* **Input data**
(** * static/dashboard.js: the dashboard controller, embedded in Rocq

    The script is a set of (async) functions over a handful of page-wide
    variables, the DOM of the page, the browser's timer table and the
    network.  The embedding keeps that shape:

    - JavaScript values are the inductive [jsval]; truthiness, [||] and
      property access are written out once in module [Js];
    - the page-wide variables ([authToken], [currentUser], [manualSL],
      [updateInterval], ...), the DOM, the timer table and the log of
      requests sent form the record [world];
    - a function of the script becomes a computation [M A]: it takes a
      world and gives back either a value or a thrown exception, together
      with the world it leaves behind ([try]/[catch] is [try_catch]);
    - whatever is outside the script (the identity provider, the backend,
      the user answering [confirm], the wall clock) answers as a function
      of the requests sent so far: the record [Env];
    - built-ins of the JavaScript library that format or parse numbers are
      fields of the record [Builtins].

    An [await] is run to completion: one handler at a time, no interleaving
    of other handlers at the suspension points.  Console output is not
    part of the model. *)

From Stdlib Require Import ZArith QArith Qabs Ascii String List Lia.
From stdpp Require Import gmap strings list fin_maps pretty.

Set Warnings "-register-all".

Local Open Scope string_scope.
Local Open Scope Z_scope.

(** ** JavaScript values *)

Module Js.

(** A JavaScript number: a finite value or NaN (the infinities never arise
    in this script). *)
Inductive number :=
| NaN
| Fin (q : Q).

Inductive jsval :=
| VUndef
| VNull
| VBool (b : bool)
| VNum (n : number)
| VStr (s : string)
| VArr (items : list jsval)
| VObj (fields : list (string * jsval)).

Definition num_of_Z (z : Z) : number := Fin (inject_Z z).

(** [a > b], [a >= b], [a < b], [a <= b] on numbers: every comparison
    with NaN is false. *)
Definition num_le (a b : number) : bool :=
  match a, b with
  | Fin x, Fin y => Qle_bool x y
  | _, _ => false
  end.

Definition num_lt (a b : number) : bool :=
  match a, b with
  | Fin x, Fin y => negb (Qle_bool y x)
  | _, _ => false
  end.

Definition num_gt (a b : number) : bool := num_lt b a.
Definition num_ge (a b : number) : bool := num_le b a.

Definition num_is_zero (a : number) : bool :=
  match a with
  | NaN => false
  | Fin x => Qeq_bool x 0
  end.

(** [Math.abs] *)
Definition num_abs (a : number) : number :=
  match a with
  | NaN => NaN
  | Fin x => Fin (Qabs x)
  end.

(** ToBoolean *)
Definition truthy (v : jsval) : bool :=
  match v with
  | VUndef | VNull => false
  | VBool b => b
  | VNum NaN => false
  | VNum n => negb (num_is_zero n)
  | VStr s => negb (String.eqb s "")
  | VArr _ | VObj _ => true
  end.

(** [a || b] *)
Definition or (a b : jsval) : jsval := if truthy a then a else b.

(** [a === b] for the cases the script uses: strings and numbers. *)
Definition str_is (v : jsval) (s : string) : bool :=
  match v with
  | VStr t => String.eqb t s
  | _ => false
  end.

Fixpoint assoc (k : string) (fields : list (string * jsval)) : jsval :=
  match fields with
  | [] => VUndef
  | (k', v) :: rest => if String.eqb k k' then v else assoc k rest
  end.

(** [s.includes(t)] *)
Fixpoint includes (s t : string) : bool :=
  if String.prefix t s then true
  else match s with
       | EmptyString => false
       | String _ s' => includes s' t
       end.

Definition nullish (v : jsval) : bool :=
  match v with
  | VUndef | VNull => true
  | _ => false
  end.

End Js.

Import Js.

(** ** Exceptions and outcomes *)

Inductive exn :=
| Error (message : string)
| TypeError (message : string)
| SyntaxError (message : string).

Definition message_of (e : exn) : string :=
  match e with
  | Error m | TypeError m | SyntaxError m => m
  end.

Inductive res (A : Type) :=
| Ok (a : A)
| Throw (e : exn).

Arguments Ok {A} a.
Arguments Throw {A} e.

(** ** The network and the identity provider *)

Record user := { uid : string; email : string }.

* **Required action**
Repeat the entire listing above, keeping every line exactly the same.

* **Exercise output**
(** * static/dashboard.js: the dashboard controller, embedded in Rocq

    The script is a set of (async) functions over a handful of page-wide
    variables, the DOM of the page, the browser's timer table and the
    network.  The embedding keeps that shape:

    - JavaScript values are the inductive [jsval]; truthiness, [||] and
      property access are written out once in module [Js];
    - the page-wide variables ([authToken], [currentUser], [manualSL],
      [updateInterval], ...), the DOM, the timer table and the log of
      requests sent form the record [world];
    - a function of the script becomes a computation [M A]: it takes a
      world and gives back either a value or a thrown exception, together
      with the world it leaves behind ([try]/[catch] is [try_catch]);
    - whatever is outside the script (the identity provider, the backend,
      the user answering [confirm], the wall clock) answers as a function
      of the requests sent so far: the record [Env];
    - built-ins of the JavaScript library that format or parse numbers are
      fields of the record [Builtins].

    An [await] is run to completion: one handler at a time, no interleaving
    of other handlers at the suspension points.  Console output is not
    part of the model. *)

From Stdlib Require Import ZArith QArith Qabs Ascii String List Lia.
From stdpp Require Import gmap strings list fin_maps pretty.

Set Warnings "-register-all".

Local Open Scope string_scope.
Local Open Scope Z_scope.

(** ** JavaScript values *)

Module Js.

(** A JavaScript number: a finite value or NaN (the infinities never arise
    in this script). *)
Inductive number :=
| NaN
| Fin (q : Q).

Inductive jsval :=
| VUndef
| VNull
| VBool (b : bool)
| VNum (n : number)
| VStr (s : string)
| VArr (items : list jsval)
| VObj (fields : list (string * jsval)).

Definition num_of_Z (z : Z) : number := Fin (inject_Z z).

(** [a > b], [a >= b], [a < b], [a <= b] on numbers: every comparison
    with NaN is false. *)
Definition num_le (a b : number) : bool :=
  match a, b with
  | Fin x, Fin y => Qle_bool x y
  | _, _ => false
  end.

Definition num_lt (a b : number) : bool :=
  match a, b with
  | Fin x, Fin y => negb (Qle_bool y x)
  | _, _ => false
  end.

Definition num_gt (a b : number) : bool := num_lt b a.
Definition num_ge (a b : number) : bool := num_le b a.

Definition num_is_zero (a : number) : bool :=
  match a with
  | NaN => false
  | Fin x => Qeq_bool x 0
  end.

(** [Math.abs] *)
Definition num_abs (a : number) : number :=
  match a with
  | NaN => NaN
  | Fin x => Fin (Qabs x)
  end.

(** ToBoolean *)
Definition truthy (v : jsval) : bool :=
  match v with
  | VUndef | VNull => false
  | VBool b => b
  | VNum NaN => false
  | VNum n => negb (num_is_zero n)
  | VStr s => negb (String.eqb s "")
  | VArr _ | VObj _ => true
  end.

(** [a || b] *)
Definition or (a b : jsval) : jsval := if truthy a then a else b.

(** [a === b] for the cases the script uses: strings and numbers. *)
Definition str_is (v : jsval) (s : string) : bool :=
  match v with
  | VStr t => String.eqb t s
  | _ => false
  end.

Fixpoint assoc (k : string) (fields : list (string * jsval)) : jsval :=
  match fields with
  | [] => VUndef
  | (k', v) :: rest => if String.eqb k k' then v else assoc k rest
  end.

(** [s.includes(t)] *)
Fixpoint includes (s t : string) : bool :=
  if String.prefix t s then true
  else match s with
       | EmptyString => false
       | String _ s' => includes s' t
       end.

Definition nullish (v : jsval) : bool :=
  match v with
  | VUndef | VNull => true
  | _ => false
  end.

End Js.

Import Js.

(** ** Exceptions and outcomes *)

Inductive exn :=
| Error (message : string)
| TypeError (message : string)
| SyntaxError (message : string).

Definition message_of (e : exn) : string :=
  match e with
  | Error m | TypeError m | SyntaxError m => m
  end.

Inductive res (A : Type) :=
| Ok (a : A)
| Throw (e : exn).

Arguments Ok {A} a.
Arguments Throw {A} e.

(** ** The network and the identity provider *)

Record user := { uid : string; email : string }.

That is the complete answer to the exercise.